The BlogSoftball on HardballChris Matthews gives Michael Scheuer a pass--again.4:00 PM, Nov 10, 2005
• By THOMAS JOSCELYN
WHEN MICHAEL SCHEUER, the first head of the CIA's bin Laden unit, first emerged into public view almost a year ago, it was a curiosity how he could appear in the media--time after time--claiming that there was no evidence of a relationship between Saddam Hussein's Iraq and al Qaeda. It was curious because, in 2002, Scheuer wrote the book Through Our Enemies' Eyes, in which he cited numerous pieces of evidence showing that there was, in fact, a working relationship between Saddam and al Qaeda. That evidence directly contradicted his criticism of the intelligence that led this nation into the Iraq war, which he called a "Christmas present" for bin Laden. Yet in that first blush of attention, no interviewer was willing to question Scheuer about this contraction. For example, on the November 16, 2004 edition of Hardball, Chris Matthews gave Scheuer a pass when he said that he had found "nothing" connecting Iraq and al Qaeda.
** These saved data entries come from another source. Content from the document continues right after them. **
(** C33 A request is given no conversation but one of its own: in conversation mode the
    conversation belongs to the process that sends the request, and is not a user's session;
    in a user's conversation only the handler is served, with the session that the request
    names, which belongs to the user of that name and to no process. *)
Theorem request_owner now rand raw io out io' :
  io_ok io → request_nameable raw → is_long now → 0 ≤ rand →
  normalize_llm_request parse_file read_file regex_search skills_menu storage_path_ now rand raw io
    = (Ok out, io') →
  (value_string raw "mode" "" = Ok "conversation" →
   ∃ pid id c, value_int raw "source_pid" (-1) = Ok pid ∧ 0 < pid ∧
     find out "convo_id" = Some (JString id) ∧ convo_cache_ io' !! id = Some c ∧
     cv_creator_pid c = pid ∧ is_session_id id = false) ∧
  (value_string raw "mode" "" = Ok "user_conversation" →
   ∃ id c, value_bool raw "is_handler" false = Ok true ∧
     value_string raw "user_id" "" = Ok id ∧ is_session_id id = true ∧
     find out "convo_id" = Some (JString id) ∧ convo_cache_ io' !! id = Some c ∧
     cv_creator_pid c = -1 ∧ cv_user_id c = extract_super_user id).
Proof.
  intros Hio Hraw Hnow Hrand H.
  apply st_bind_Ok_inv in H as (mode & ? & [-> ->]%st_lift_Ok_inv & H).
  apply st_bind_Ok_inv in H as (normalized & ? & [_ ->]%st_lift_Ok_inv & H).
  apply st_bind_Ok_inv in H as (n & io1 & Hres & [Hset ->]%st_lift_Ok_inv).
  assert (find out "convo_id" = find n "convo_id") as ->
    by (eapply set_fields_find; [done|]; simpl; set_solver).
  split; intros [= ->]; simpl in Hres.
  - by eapply resolve_process_owner.
  - by eapply resolve_user_owner.
Qed.

(** ** The messages that are sent *)

Lemma build_store_inv now input c io out io' :
  build_store read_file regex_search skills_menu now input c io = (Ok out, io') →
  ∃ c', update_history now (bi_prompt input) (bi_override input) (bi_inputs input) c = Ok c' ∧
    lookup_convo (bi_convo_id input) io' = Ok c' ∧
    build_messages read_file regex_search skills_menu (bi_mode input) (bi_prompt input) c' = Ok out.
Proof.
  intros H. apply st_bind_Ok_inv in H as (c' & ? & [Hu ->]%st_lift_Ok_inv & H).
  apply st_bind_Ok_inv in H as (b & io1 & _ & H).
  apply st_bind_Ok_inv in H as ([] & io2 & [= <-] & [Hb ->]%st_lift_Ok_inv).
  exists c'. split_and!; [done| |done]. apply lookup_convo_cached. simpl. by rewrite lookup_insert_eq.
Qed.
Lemma request_llm_summary_nonempty cfg attempt older s :
  request_llm_summary ask random_id now_iso8601 cfg attempt older = Ok s → s ≠ "".
Proof.
  unfold request_llm_summary. intros (prompt & _ & H)%exc_bind_Ok_inv.
  apply exc_bind_Ok_inv in H as (response & _ & H). apply exc_bind_Ok_inv in H as (status & _ & H).
  case_decide; [by apply exc_bind_Ok_inv in H as (e & _ & H)|].
  apply exc_bind_Ok_inv in H as (summary & _ & H). case_decide; [done|]. by injection H as <-.
Qed.

(** The attempts: all but the last failed for a reason that may pass. *)
Lemma summary_attempts_spec cfg older : ∀ n attempt s e,
  summary_attempts ask random_id now_iso8601 cfg n attempt older = Ok (s, e) → s ≠ "" →
  ∃ k, (attempt ≤ k < attempt + n)%nat ∧
    request_llm_summary ask random_id now_iso8601 cfg k older = Ok s ∧
    ∀ a, (attempt ≤ a < k)%nat → ∃ error,
      request_llm_summary ask random_id now_iso8601 cfg a older = Throw error ∧
      is_transient_summary_error error = true.
Proof.
  induction n as [|n IH]; intros attempt s e H Hs; simpl in H; [by injection H as <- <-|].
  destruct (request_llm_summary ask random_id now_iso8601 cfg attempt older) as [s'|error|] eqn:Hr;
    [|destruct (is_transient_summary_error error) eqn:Ht|done].
  - injection H as <- <-. exists attempt. split_and!; [lia..|done|]. intros a ?. lia.
  - simpl in H. case_bool_decide; [by injection H as <- <-|].
    destruct (IH (S attempt) s e H Hs) as (k & Hk & Hok & Hall). exists k. split_and!; [lia..|done|].
    intros a Ha. destruct (decide (a = attempt)) as [->|]; [by exists error|]. apply Hall. lia.
  - simpl in H. by injection H as <- <-.
Qed.
(* ===== verification/Tools.v ===== *)
(** * The registry of the tools (src/llm/tools/registry.hpp)

    The manifests of the directory of tools, one subdirectory each, and the schemas that are
    made of them.  The subdirectories are a list, in the order of [directory_iterator], each
    with the text of its manifest where it has one. *)

From S2P Require Import Prelude Json StringUtils Sessions Storage LlmRequest.

Record ToolManifest := {
  tm_name : string;
  tm_type : string;
  tm_description : string;
  tm_runtime : string;
  tm_workdir : string;
  tm_command : string;
  tm_command_args : list string;
  tm_parameters : json;
}.

Definition get_string_or (obj : json) (key fallback : string) : string :=
  match find obj key with Some (JString s) => s | _ => fallback end.

Definition manifest_of (dir_name : string) (manifest_json : json) : ToolManifest :=
  let run := match find manifest_json "run" with Some (JObject r) => JObject r | _ => JObject [] end in
  {| tm_name := get_string_or manifest_json "name" dir_name;
     tm_type := get_string_or manifest_json "type" "tool";
     tm_description := get_string_or manifest_json "description" "";
     tm_runtime := get_string_or manifest_json "runtime" "";
     tm_workdir := get_string_or manifest_json "workdir" "";
     tm_command := get_string_or run "command" "";
     tm_command_args := match find run "args" with Some (JArray l) => json_strings l | _ => [] end;
     tm_parameters := match find manifest_json "parameters" with
                      | Some (JObject p) => JObject p
                      | _ => JObject []
                      end |}.

Record ToolRegistry := {
  manifests_ : gmap string ToolManifest;
  cached_schemas_ : list json;
}.

Definition tool_schema (name : string) (manifest : ToolManifest) : json :=
  JObject [("type", JString "function");
           ("function", JObject [("name", JString name);
                                 ("description", JString (tm_description manifest));
                                 ("parameters", tm_parameters manifest)])].

(** In the order of the names. *)
Definition recompute_cached_schemas (manifests : gmap string ToolManifest) : list json :=
  omap (λ name, tool_schema name <$> manifests !! name)
    (order_by_text (map_to_list manifests).*1).

Section load.
Context (parse_file : string → exc json).

(** A subdirectory without a manifest, or whose manifest is not JSON, is passed over. *)
Definition load_manifest (manifests : gmap string ToolManifest) (entry : string * option string) :
    gmap string ToolManifest :=
  match entry.2 with
  | None => manifests
  | Some text =>
      match parse_file text with
      | Ok j => let m := manifest_of entry.1 j in <[tm_name m := m]> manifests
      | _ => manifests
      end
  end.

(** [reload] is the same: nothing of what was loaded before stays. *)
Definition load_from_tools_directory (entries : list (string * option string)) : ToolRegistry :=
  let manifests := foldl load_manifest ∅ entries in
  {| manifests_ := manifests; cached_schemas_ := recompute_cached_schemas manifests |}.

(** ** Properties *)

Definition schema_name (schema : json) : option string :=
  match find schema "function" with
  | Some fn => match find fn "name" with Some (JString s) => Some s | _ => None end
  | None => None
  end.

(** The tools that the directory offers: the manifests that are there and are JSON. *)
Definition offered (entries : list (string * option string)) : list ToolManifest :=
  omap (λ '(dir, text), text ≫= λ text,
    match parse_file text with Ok j => Some (manifest_of dir j) | _ => None end) entries.

Lemma load_lookup entries : ∀ m name,
  foldl load_manifest m entries !! name =
    match last (filter (λ t, tm_name t = name) (offered entries)) with
    | Some t => Some t
    | None => m !! name
    end.
Proof.
  induction entries as [|[dir text] entries IH] using rev_ind; intros m name; [done|].
  rewrite foldl_app. cbn [foldl]. unfold offered. rewrite omap_app. fold (offered entries).
  rewrite filter_app. unfold load_manifest at 1. cbn [fst snd].
  destruct text as [text|]; cbn [omap list_omap]; simpl.
  2: by rewrite app_nil_r, IH.
  destruct (parse_file text) as [j| |]; simpl; [|by rewrite app_nil_r, IH..].
  rewrite filter_cons, filter_nil. destruct (decide (tm_name (manifest_of dir j) = name)) as [<-|Hne].
  - by rewrite lookup_insert_eq, last_snoc.
  - by rewrite lookup_insert_ne, app_nil_r, IH.
Qed.

(** Every tool that the directory offers is in the schemas exactly once and under its name -
    the last one read, where two have the same name -, nothing else is, and the schemas are in
    the order of the names. *)
Lemma tool_schemas_spec entries :
  let schemas := cached_schemas_ (load_from_tools_directory entries) in
  let names := order_by_text (map_to_list (manifests_ (load_from_tools_directory entries))).*1 in
  schema_name <$> schemas = Some <$> names ∧ NoDup names ∧
  (∀ name, name ∈ names ↔ name ∈ tm_name <$> offered entries) ∧
  ∀ name schema, schema ∈ schemas → schema_name schema = Some name →
    ∃ t, last (filter (λ t, tm_name t = name) (offered entries)) = Some t ∧
      schema = tool_schema name t.
Proof.
  intros schemas names.
  assert (∀ name, name ∈ names ↔ is_Some (manifests_ (load_from_tools_directory entries) !! name))
    as Hnames.
  { intros name. unfold names, order_by_text. rewrite insertion_sort_perm, list_elem_of_fmap. split.
    - intros ([k t] & -> & H%elem_of_map_to_list). by exists t.
    - intros [t Ht]. exists (name, t). split; [done|]. by apply elem_of_map_to_list. }
  split; [|split; [|split]].
  - unfold schemas. simpl. unfold recompute_cached_schemas. fold names.
    assert (∀ l : list string, (∀ name, name ∈ l → name ∈ names) →
      schema_name <$> omap (λ name, tool_schema name <$>
        foldl load_manifest ∅ entries !! name) l = Some <$> l) as H; [|by apply H].
    induction l as [|name l IH]; intros Hl; [done|]. simpl.
    destruct (proj1 (Hnames name) (Hl name (list_elem_of_here _ _))) as [t Ht]. simpl in Ht.
    rewrite Ht. simpl. f_equal. apply IH. intros n Hn. apply Hl. by right.
  - unfold names, order_by_text. rewrite insertion_sort_perm. apply NoDup_fst_map_to_list.
  - intros name. rewrite Hnames. simpl. rewrite load_lookup, lookup_empty, list_elem_of_fmap. split.
    + destruct (last _) as [t|] eqn:E; [intros _|by intros [??]].
      apply last_Some in E as [l' E].
      assert (t ∈ filter (λ t, tm_name t = name) (offered entries)) as Ht by (rewrite E; set_solver).
      apply list_elem_of_filter in Ht as [<- ?]. by exists t.
    + intros (t & -> & Ht). destruct (last _) eqn:E; [done|]. apply last_None in E.
      assert (t ∈ filter (λ t', tm_name t' = tm_name t) (offered entries)) as H.
      { by apply list_elem_of_filter. }
      rewrite E in H. by apply not_elem_of_nil in H.
  - intros name schema Hin Hname. unfold schemas in Hin. simpl in Hin.
    apply list_elem_of_omap in Hin as (name' & _ & Hs).
    destruct (foldl load_manifest ∅ entries !! name') as [t|] eqn:Ht; [|done]. simpl in Hs.
    injection Hs as <-. injection Hname as ->. exists t. split; [|done].
    rewrite load_lookup, lookup_empty in Ht. by destruct (last _).
Qed.
End load.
Almost one year later, little has changed. Scheuer appeared on Hardball once again yesterday (November 9, 2005) and had the following exchange with Matthews concerning the recent terror attacks in Jordan (emphasis added):
MATTHEWS: Michael, just to think outside the box, would we be better off with Saddam Hussein still running tyrannically that country of Iraq, right next door to Jordan? Would Jordan be more secure in that environment? SCHEUER: No doubt about it, sir. MATTHEWS: No doubt? SCHEUER: There'd be many more dead--many fewer dead Americans, and we would have many more resources available to annihilate al Qaeda, which is what we have to do. Without a doubt, in the war against al Qaeda, Saddam Hussein was one of our best allies. MATTHEWS: How so? SCHEUER: He was not going to permit Iraq to become a base, as it is today, for Sunni fundamentalists. MATTHEWS: Why did he let them come in for that training, that chemical training, whatever the hell they did up north? SCHEUER: They didn't control the area, so that was in the no-fly zone. They were in an area that was in Kurdistan. MATTHEWS: OK. SCHEUER: And they were Shia. IN THE "war against al Qaeda, Saddam Hussein was one of our best allies?" Really? Perhaps Matthews should look at pages 124-125, 184, 188-190, and 192 of Through Our Enemies' Eyes. Does Scheuer's analysis on those pages suggest that Saddam Hussein was "one of our best allies" against al Qaeda? Hardly. Scheuer now, of course, recants his previous testimony. But Matthews would still be well served to consider passages such as these, which Scheuer wrote just a few years ago:
Regarding Iraq, bin Laden, as noted was in contact with Baghdad's intelligence service since at least 1994. He reportedly cooperated with it in the area of chemical-biological-radiological-nuclear (CBRN) weapons and may have trained some fighters in Iraq at camps run by Saddam's anti-Iran force, the Mujahedin e-Khalq (MEK). The first group of bin Laden's fighters is reported to have been sent to the MEK camps in June 1998; MEK cadre also were then providing technical and military training for Taliban forces and running the Taliban's anti-Iran propaganda.